Em reunião realizada na noite dessa terça-feira (19), cerca de 70 moradores do Morro da Piedade confirmaram que desejam uma base da Polícia Militar na parte alta do bairro. Caso o projeto seja concretizado, pessoas que deixaram suas casas já afirmaram, inclusive, que estão dispostos a voltar para a comunidade. A informação é da ONG Instituto Raízes da Piedade, que coordenou o encontro.
De acordo com porta-vozes do Instituto, é consenso entre os moradores que os policiais devem estar na parte alta da Piedade, por vários motivos. Entre eles, o fato de que os traficantes costumam invadir a comunidade por lá, trazendo o terror com tiroteios. As balas perdidas atingem as residências e também pessoas inocentes.
Foi assim que Lucas Teixeira Verli, de 19, que jantava na varanda de sua casa, foi alvejado com vários tiros, inclusive no rosto, no dia 28 de maio deste ano. De acordo com relatos, um grupo com mais de 20 criminosos chegou ao bairro pelo alto atirando contra as residências antes das 21 horas. Entre os atiradores, homens com máscaras para esconder os rostos. Além de Lucas, este ano, foram quatro jovens assassinados, incluindo os irmãos Ruan e Damião Reis, em março, e, mais recentemente, Walace de Jesus Santana.
Na reunião dessa terça-feira, os moradores da Piedade também reafirmaram que não desejam que os espaços do telecentro e do Centro de Vivência, que ficam na parte mais baixa da Piedade, sejam utilizados para abrigar o posto da PM. Na última segunda-feira (18), governo do Estado e prefeitura de Vitória anunciaram a medida numa coletiva de imprensa, sem sequer dialogar com os moradores. Esses espaços, segundo representantes do Instituto Raízes, precisam ser mantidos e revigorados com mais atividades.
No próximo sábado (23), uma nova reunião será realizada e os moradores vão convidadar a Secretaria de Estado de Segurança Pública (Sesp) e prefeitura para definir sobre a instalação do posto policial.

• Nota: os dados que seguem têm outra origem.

(** * hw-app-nano: the Ledger command codec of the Nano family of coins

    A shallow embedding of [src/util.js] (address and balance codec),
    [src/api.js] (block classifier, command frames, device session) and
    [src/Nano.js] (the earlier single-coin version of the same code),
    followed by the properties of the natural-language specification that
    were checked against it and by further properties of the code.
    [src/Xrb.js], the RaiBlocks class that writes into a buffer made
    with [new Buffer], is not embedded.

    Conventions.
    - A JavaScript [string] is a Rocq [string], one character per code
      unit below 256; a [Buffer] is a list of integers, each meant to lie
      in [0, 256).
    - A function that can throw returns a [result]; an [async] function
      that talks to the device is a state transformer over the transport,
      and a rejected promise is a [Throw].
    - An optional object field is an [option]; truthiness is written out.
    - Of the packages the code imports, nano-base32, blakejs and
      bip32-path are parameters of the embedding and big-integer is
      modelled on unsigned numerals; models of nano-base32, BLAKE2b and
      bip32-path are given for running the code on concrete data. *)

From Stdlib Require Import ZArith NArith String Ascii List Bool Lia.
From Stdlib Require DecimalString.
Import ListNotations.
#[local] Open Scope string_scope.
#[local] Open Scope list_scope.
#[local] Open Scope nat_scope.

(** ** JavaScript values and exceptions *)

Inductive exn : Type :=
| Error (message : string)
| RangeError
| TransportStatusError (statusCode : Z).

Inductive result (A : Type) : Type :=
| Ok (a : A)
| Throw (e : exn).
Arguments Ok {A} a.
Arguments Throw {A} e.

Definition bind {A B : Type} (r : result A) (k : A -> result B) : result B :=
  match r with
  | Ok a => k a
  | Throw e => Throw e
  end.

Declare Scope js_scope.
Delimit Scope js_scope with js.
Notation "x <- c ;; k" := (bind c (fun x => k))
  (at level 61, c at next level, right associativity) : js_scope.
Notation "' p <- c ;; k" := (bind c (fun x => match x with p => k end))
  (at level 61, p pattern, c at next level, right associativity) : js_scope.

(** [forEach] over an array with a callback that updates captured state
    and may throw. *)
Fixpoint forEach {A S : Type} (xs : list A) (f : A -> S -> result S) (s : S)
  : result S :=
  match xs with
  | [] => Ok s
  | x :: xs' => bind (f x s) (forEach xs' f)
  end.

(** [s.startsWith(p)] and [s.substr(n)]. *)
Definition startsWith (s p : string) : bool := String.prefix p s.

Fixpoint substr (s : string) (n : nat) : string :=
  match n, s with
  | O, _ => s
  | S n', String _ s' => substr s' n'
  | S _, EmptyString => EmptyString
  end.

(** ["0".repeat(n)] *)
Fixpoint repeat_string (s : string) (n : nat) : string :=
  match n with
  | O => EmptyString
  | S n' => (s ++ repeat_string s n')%string
  end.

(** Truthiness of an optional string field: [undefined], [null] and the
    empty string are falsy. *)
Definition truthy (o : option string) : bool :=
  match o with
  | Some s => negb (String.eqb s EmptyString)
  | None => false
  end.

Definition in_range (lo hi c : ascii) : bool :=
  (N_of_ascii lo <=? N_of_ascii c)%N && (N_of_ascii c <=? N_of_ascii hi)%N.

(** Whether a string starts with [n] characters of the class [p]. *)
Fixpoint starts_with_class (p : ascii -> bool) (n : nat) (s : string) : bool :=
  match n with
  | O => true
  | S n' =>
      match s with
      | String c s' => p c && starts_with_class p n' s'
      | EmptyString => false
      end
  end.

(** [re.test(s)] for a pattern without anchors: the pattern may match at
    any position of [s]. *)
Fixpoint test_anywhere (here : string -> bool) (s : string) : bool :=
  here s ||
  match s with
  | String _ s' => test_anywhere here s'
  | EmptyString => false
  end.

(** ** Buffer (the subset of the Node API the package calls) *)

Definition Buffer : Type := list Z.

Module Buf.

Definition alloc (size : nat) : Buffer := repeat 0%Z size.

(** Overwrite [buf] from [offset] on with [src]; the callers below make
    sure that [src] fits. *)
Definition blit (buf : Buffer) (offset : nat) (src : list Z) : Buffer :=
  firstn offset buf ++ src ++ skipn (offset + length src) buf.

(** [buf.writeUInt8(value, offset)] *)
Definition writeUInt8 (buf : Buffer) (value : Z) (offset : nat)
  : result Buffer :=
  if ((0 <=? value) && (value <=? 255))%Z && (offset + 1 <=? length buf)
  then Ok (blit buf offset [value])
  else Throw RangeError.

(** [buf.writeUInt32BE(value, offset)] *)
Definition writeUInt32BE (buf : Buffer) (value : Z) (offset : nat)
  : result Buffer :=
  if ((0 <=? value) && (value <=? 4294967295))%Z && (offset + 4 <=? length buf)
  then Ok (blit buf offset
             [Z.land (Z.shiftr value 24) 255; Z.land (Z.shiftr value 16) 255;
              Z.land (Z.shiftr value 8) 255; Z.land value 255])
  else Throw RangeError.

(** [buf.readUInt8(offset)] *)
Definition readUInt8 (buf : Buffer) (offset : nat) : result Z :=
  match nth_error buf offset with
  | Some v => Ok v
  | None => Throw RangeError
  end.

(** [buf.slice(start, end)] clamps both indices to the buffer. *)
Definition slice (buf : Buffer) (start stop : nat) : Buffer :=
  skipn start (firstn stop buf).

Definition hex_value (c : ascii) : option Z :=
  if in_range "0" "9" c then Some (Z.of_N (N_of_ascii c) - 48)%Z
  else if in_range "a" "f" c then Some (Z.of_N (N_of_ascii c) - 87)%Z
  else if in_range "A" "F" c then Some (Z.of_N (N_of_ascii c) - 55)%Z
  else None.

(** Decoding of a hex string into at most [n] bytes: it stops at the
    first pair that is not two hex digits, and ignores a trailing odd
    character. *)
Fixpoint hex_bytes (n : nat) (s : string) : list Z :=
  match n, s with
  | S n', String a (String b s') =>
      match hex_value a, hex_value b with
      | Some h, Some l => (16 * h + l)%Z :: hex_bytes n' s'
      | _, _ => []
      end
  | _, _ => []
  end.

(** [buf.write(string, offset, length, "hex")]; returns the number of
    bytes written along with the updated buffer. *)
Definition write_hex (buf : Buffer) (s : string) (offset length_ : nat)
  : result (nat * Buffer) :=
  if (0 <? String.length s) && (length buf <? offset) then Throw RangeError
  else
    let remaining := length buf - offset in
    let bytes := hex_bytes (Nat.min length_ remaining) s in
    Ok (length bytes, blit buf offset bytes).

(** [source.copy(target, targetStart)]; returns the number of bytes
    copied along with the updated target. *)
Definition copy (source target : Buffer) (targetStart : nat)
  : nat * Buffer :=
  let bytes := firstn (length target - targetStart) source in
  (length bytes, blit target targetStart bytes).

Definition hex_digit (v : Z) : ascii :=
  if (v <? 10)%Z then ascii_of_N (Z.to_N (v + 48))
  else ascii_of_N (Z.to_N (v + 87)).

(** [buf.toString("hex")] *)
Fixpoint toString_hex (buf : Buffer) : string :=
  match buf with
  | [] => EmptyString
  | v :: buf' =>
      String (hex_digit (Z.shiftr v 4))
        (String (hex_digit (Z.land v 15)) (toString_hex buf'))
  end.

(** [buf.toString("ascii")] keeps the low seven bits of every byte. *)
Fixpoint toString_ascii (buf : Buffer) : string :=
  match buf with
  | [] => EmptyString
  | v :: buf' =>
      String (ascii_of_N (Z.to_N (Z.land v 127))) (toString_ascii buf')
  end.

(** [Buffer.from(string, "hex")] *)
Definition from_hex (s : string) : Buffer :=
  hex_bytes (String.length s / 2) s.

End Buf.

(** ** The big-integer package, on unsigned numerals

    [bigInt(text, radix)] reads the digits of [text] in the alphabet
    [0-9a-z] (letters in either case) and throws on a character that is
    not a digit of the radix; the messages are abridged.  The package
    also reads a sign and, in radix 10, an exponent; those inputs are not
    modelled and nothing below depends on them. *)

Module BigInteger.

Definition digit_value (c : ascii) : option N :=
  if in_range "0" "9" c then Some (N_of_ascii c - 48)%N
  else if in_range "a" "z" c then Some (N_of_ascii c - 87)%N
  else if in_range "A" "Z" c then Some (N_of_ascii c - 55)%N
  else None.

Fixpoint parseBase (radix acc : N) (text : string) : result N :=
  match text with
  | EmptyString => Ok acc
  | String c text' =>
      match digit_value c with
      | Some d =>
          if (d <? radix)%N then parseBase radix (acc * radix + d)%N text'
          else Throw (Error "not a valid digit in this base")
      | None => Throw (Error "not a valid character")
      end
  end.

Definition bigInt (text : string) (radix : N) : result N :=
  parseBase radix 0%N text.

Definition digit_char (d : N) : ascii :=
  if (d <? 10)%N then ascii_of_N (d + 48) else ascii_of_N (d + 87).

(** Digits of [n], most significant first; none for zero.  The fuel
    bounds the number of divisions. *)
Fixpoint toBase_fuel (fuel : nat) (radix n : N) : string :=
  match fuel with
  | O => EmptyString
  | S fuel' =>
      if (n =? 0)%N then EmptyString
      else (toBase_fuel fuel' radix (n / radix)%N
            ++ String (digit_char (n mod radix)%N) EmptyString)%string
  end.

Definition toBase (radix n : N) : string :=
  toBase_fuel (N.to_nat (N.size n)) radix n.

(** [n.toString(radix)], for a radix between 2 and 36. *)
Definition toString (n radix : N) : string :=
  if (n =? 0)%N then "0" else toBase radix n.

End BigInteger.

(** ** The nano-base32 package

    [decode] reads five bits per character of the alphabet, most
    significant first, pads the bit string on the left to whole bytes and
    drops the first byte when padding was needed.  A character outside
    the alphabet makes it throw. *)

Module NanoBase32.

Definition alphabet : string := "13456789abcdefghijkmnopqrstuwxyz".

(** [s.indexOf(c)] *)
Fixpoint indexOf (s : string) (c : ascii) : option nat :=
  match s with
  | EmptyString => None
  | String a s' =>
      if Ascii.eqb a c then Some 0
      else option_map S (indexOf s' c)
  end.

Definition readChar (c : ascii) : result Z :=
  match indexOf alphabet c with
  | Some idx => Ok (Z.of_nat idx)
  | None =>
      Throw (Error ("Invalid character found: " ++ String c EmptyString))
  end.

(** One round of the loop of [decode]: [value] is a 32-bit integer,
    [bits] counts the bits not yet emitted. *)
Definition decode_step (offset : Z) (c : ascii) (st : Z * Z * Buffer)
  : result (Z * Z * Buffer) :=
  let '(value, bits, output) := st in
  (idx <- readChar c ;;
   let value := (Z.lor (Z.shiftl value 5) idx mod 2 ^ 32)%Z in
   let bits := (bits + 5)%Z in
   if (8 <=? bits)%Z
   then Ok (value, (bits - 8)%Z,
            output ++ [Z.land (Z.shiftr value (bits + offset - 8)) 255])
   else Ok (value, bits, output))%js.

Desde 2010, quando os conflitos do tráfico se intensificaram na Piedade, 203 pessoas deixaram a comunidade, o que corresponde a 60 residências desocupadas. Apenas neste ano, segundo a organização, 128 pessoas se mudaram do bairro, o que representam 40 casas vazias desde janeiro. Os moradores, na reunião dessa segunda-feira, receberam orientação da Defensoria Pública sobre aluguel social e também desabafaram sobre suas histórias e relação com o bairro, local onde construíram suas vidas.
Espetáculo midiático
Lula Rocha, ativista do movimento negro e coordenador do Circulo Palmarino, manifestou-se em sua rede social contra a arbitrariedade do governo do Estado e da prefeitura de Vitória, que convocaram uma coletiva de imprensa para anunciar o “local” para o posto policial sem antes discutir a medida com a comunidade.
“… Os homens da cúpula da segurança pública falando com toda a autoridade o que pretendiam fazer, diante das câmeras e microfones, eis que surge uma voz com um grito que parecia estar entalado há anos. Num momento de forte emoção e coragem, essa voz denunciou o absurdo que seria utilizar o único equipamento que é destinado para diversas atividades comunitárias para instalarem uma base da polícia. E afirmou ainda que o Estado não deveria tomar decisões importantes como essa sem um amplo diálogo com a comunidade. Uma atitude digna e necessária de quem convive e conhece cada beco e famílias do nosso berço do samba capixaba”.
O texto continua: “Por conta do descaso e da ausência histórica do Estado, a situação vivida por moradores da Piedade requer urgência sim, mas essa urgência não pode ser traduzida em mais atropelos e violações de direitos. Desde março, um documento endereçado ao governador Paulo Hartung foi protocolado sobre a situação da Piedade e até hoje não obtivemos retorno. A arrogância e o autoritarismo não permitem a escuta e a construção de saídas coletivas. Não resolveremos o grave problema da violência no Espírito Santo com medidas espetacularizadas e sem diálogo”, alertou Lula.